§ THE PROBLEM: When you find the line with "the [switch]. *)" among the records below, reproduce it and each line after it exactly, ending with the line with "identifier is one".
-- RECORDS PROVIDED follows --
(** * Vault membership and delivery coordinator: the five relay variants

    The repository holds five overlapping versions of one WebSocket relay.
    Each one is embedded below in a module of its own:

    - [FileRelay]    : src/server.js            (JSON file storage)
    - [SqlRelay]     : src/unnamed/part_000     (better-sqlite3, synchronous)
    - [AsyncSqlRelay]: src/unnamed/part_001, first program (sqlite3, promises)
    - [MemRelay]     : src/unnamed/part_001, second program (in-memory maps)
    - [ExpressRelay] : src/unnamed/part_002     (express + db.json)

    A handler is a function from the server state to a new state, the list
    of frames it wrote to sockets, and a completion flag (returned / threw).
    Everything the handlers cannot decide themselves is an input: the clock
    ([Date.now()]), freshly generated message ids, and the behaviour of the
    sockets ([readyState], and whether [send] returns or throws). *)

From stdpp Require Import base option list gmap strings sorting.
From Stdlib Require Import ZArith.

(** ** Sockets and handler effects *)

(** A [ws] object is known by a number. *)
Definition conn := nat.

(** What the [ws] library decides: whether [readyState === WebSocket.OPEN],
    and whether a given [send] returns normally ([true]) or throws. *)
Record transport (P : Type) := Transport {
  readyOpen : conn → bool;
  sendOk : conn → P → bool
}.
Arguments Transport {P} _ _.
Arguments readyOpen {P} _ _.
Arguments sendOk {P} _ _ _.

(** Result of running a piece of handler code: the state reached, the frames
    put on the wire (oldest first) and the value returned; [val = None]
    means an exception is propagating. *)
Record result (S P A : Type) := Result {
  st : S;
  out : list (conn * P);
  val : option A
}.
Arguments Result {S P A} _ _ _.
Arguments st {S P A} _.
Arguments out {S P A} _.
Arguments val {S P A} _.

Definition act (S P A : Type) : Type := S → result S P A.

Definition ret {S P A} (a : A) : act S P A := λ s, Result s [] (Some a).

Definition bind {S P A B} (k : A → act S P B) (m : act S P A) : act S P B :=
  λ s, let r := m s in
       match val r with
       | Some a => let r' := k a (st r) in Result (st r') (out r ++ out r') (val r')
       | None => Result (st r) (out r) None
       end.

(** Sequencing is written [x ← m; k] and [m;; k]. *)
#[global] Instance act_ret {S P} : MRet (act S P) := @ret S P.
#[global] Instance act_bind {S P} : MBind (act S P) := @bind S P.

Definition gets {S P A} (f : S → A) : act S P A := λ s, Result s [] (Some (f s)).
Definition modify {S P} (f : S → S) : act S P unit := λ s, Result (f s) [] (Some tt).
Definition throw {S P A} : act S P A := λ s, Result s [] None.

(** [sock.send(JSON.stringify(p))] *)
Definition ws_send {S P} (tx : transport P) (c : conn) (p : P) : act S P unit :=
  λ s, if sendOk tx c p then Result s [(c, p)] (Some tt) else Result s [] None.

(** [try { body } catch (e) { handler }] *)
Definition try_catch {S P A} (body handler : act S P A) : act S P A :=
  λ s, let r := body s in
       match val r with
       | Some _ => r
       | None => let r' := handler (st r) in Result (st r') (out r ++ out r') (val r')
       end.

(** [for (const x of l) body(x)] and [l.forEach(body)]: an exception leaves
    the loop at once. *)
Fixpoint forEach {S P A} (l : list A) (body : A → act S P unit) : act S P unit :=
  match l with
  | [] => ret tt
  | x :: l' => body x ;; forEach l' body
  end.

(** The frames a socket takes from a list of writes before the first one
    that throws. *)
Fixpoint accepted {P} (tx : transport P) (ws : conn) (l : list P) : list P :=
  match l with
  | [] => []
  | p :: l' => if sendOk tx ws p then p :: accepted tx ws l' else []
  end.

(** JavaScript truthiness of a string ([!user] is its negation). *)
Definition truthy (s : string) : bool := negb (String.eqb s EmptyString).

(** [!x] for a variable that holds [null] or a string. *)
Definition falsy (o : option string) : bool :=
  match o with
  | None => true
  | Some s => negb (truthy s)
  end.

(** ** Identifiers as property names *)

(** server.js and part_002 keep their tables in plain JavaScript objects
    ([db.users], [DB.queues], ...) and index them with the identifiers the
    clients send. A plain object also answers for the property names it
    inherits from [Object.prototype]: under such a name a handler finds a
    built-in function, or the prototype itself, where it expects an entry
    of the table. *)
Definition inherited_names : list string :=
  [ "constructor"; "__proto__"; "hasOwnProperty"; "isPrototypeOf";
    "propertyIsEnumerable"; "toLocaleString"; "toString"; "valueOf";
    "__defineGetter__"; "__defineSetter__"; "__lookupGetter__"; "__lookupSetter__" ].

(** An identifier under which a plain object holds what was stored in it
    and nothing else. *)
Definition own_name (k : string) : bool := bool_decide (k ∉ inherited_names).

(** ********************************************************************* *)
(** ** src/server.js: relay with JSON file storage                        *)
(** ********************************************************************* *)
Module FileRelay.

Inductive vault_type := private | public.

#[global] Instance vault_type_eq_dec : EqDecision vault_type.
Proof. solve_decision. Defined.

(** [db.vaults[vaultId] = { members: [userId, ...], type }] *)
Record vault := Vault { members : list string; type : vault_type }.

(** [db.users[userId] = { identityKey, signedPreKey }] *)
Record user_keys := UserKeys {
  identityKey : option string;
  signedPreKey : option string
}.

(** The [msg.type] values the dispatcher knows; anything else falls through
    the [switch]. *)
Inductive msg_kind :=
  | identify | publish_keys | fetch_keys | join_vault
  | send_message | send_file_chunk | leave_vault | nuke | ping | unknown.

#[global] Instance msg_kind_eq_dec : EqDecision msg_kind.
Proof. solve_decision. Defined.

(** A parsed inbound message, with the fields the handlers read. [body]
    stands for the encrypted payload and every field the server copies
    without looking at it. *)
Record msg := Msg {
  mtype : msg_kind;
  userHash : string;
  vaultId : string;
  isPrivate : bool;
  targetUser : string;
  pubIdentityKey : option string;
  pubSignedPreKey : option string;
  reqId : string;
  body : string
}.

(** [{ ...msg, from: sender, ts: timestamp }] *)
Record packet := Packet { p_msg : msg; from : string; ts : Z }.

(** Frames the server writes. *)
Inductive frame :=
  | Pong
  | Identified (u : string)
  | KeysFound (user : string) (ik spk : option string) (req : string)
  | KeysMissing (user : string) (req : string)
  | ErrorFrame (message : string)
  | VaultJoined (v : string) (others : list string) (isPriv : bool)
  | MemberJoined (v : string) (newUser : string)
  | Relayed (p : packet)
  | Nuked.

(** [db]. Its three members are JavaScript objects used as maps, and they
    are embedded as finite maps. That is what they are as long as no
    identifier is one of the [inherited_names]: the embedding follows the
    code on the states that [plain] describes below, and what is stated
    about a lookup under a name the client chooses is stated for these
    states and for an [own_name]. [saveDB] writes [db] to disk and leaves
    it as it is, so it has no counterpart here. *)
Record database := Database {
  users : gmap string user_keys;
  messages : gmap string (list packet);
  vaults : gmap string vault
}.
-- RECORDS PROVIDED concluded --
§ ANSWER:
    the [switch]. *)
Inductive msg_kind :=
  | identify | publish_keys | fetch_keys | join_vault
  | send_message | send_file_chunk | leave_vault | nuke | ping | unknown.

#[global] Instance msg_kind_eq_dec : EqDecision msg_kind.
Proof. solve_decision. Defined.

(** A parsed inbound message, with the fields the handlers read. [body]
    stands for the encrypted payload and every field the server copies
    without looking at it. *)
Record msg := Msg {
  mtype : msg_kind;
  userHash : string;
  vaultId : string;
  isPrivate : bool;
  targetUser : string;
  pubIdentityKey : option string;
  pubSignedPreKey : option string;
  reqId : string;
  body : string
}.

(** [{ ...msg, from: sender, ts: timestamp }] *)
Record packet := Packet { p_msg : msg; from : string; ts : Z }.

(** Frames the server writes. *)
Inductive frame :=
  | Pong
  | Identified (u : string)
  | KeysFound (user : string) (ik spk : option string) (req : string)
  | KeysMissing (user : string) (req : string)
  | ErrorFrame (message : string)
  | VaultJoined (v : string) (others : list string) (isPriv : bool)
  | MemberJoined (v : string) (newUser : string)
  | Relayed (p : packet)
  | Nuked.

(** [db]. Its three members are JavaScript objects used as maps, and they
    are embedded as finite maps. That is what they are as long as no
    identifier is one of the [inherited_names]: the embedding follows the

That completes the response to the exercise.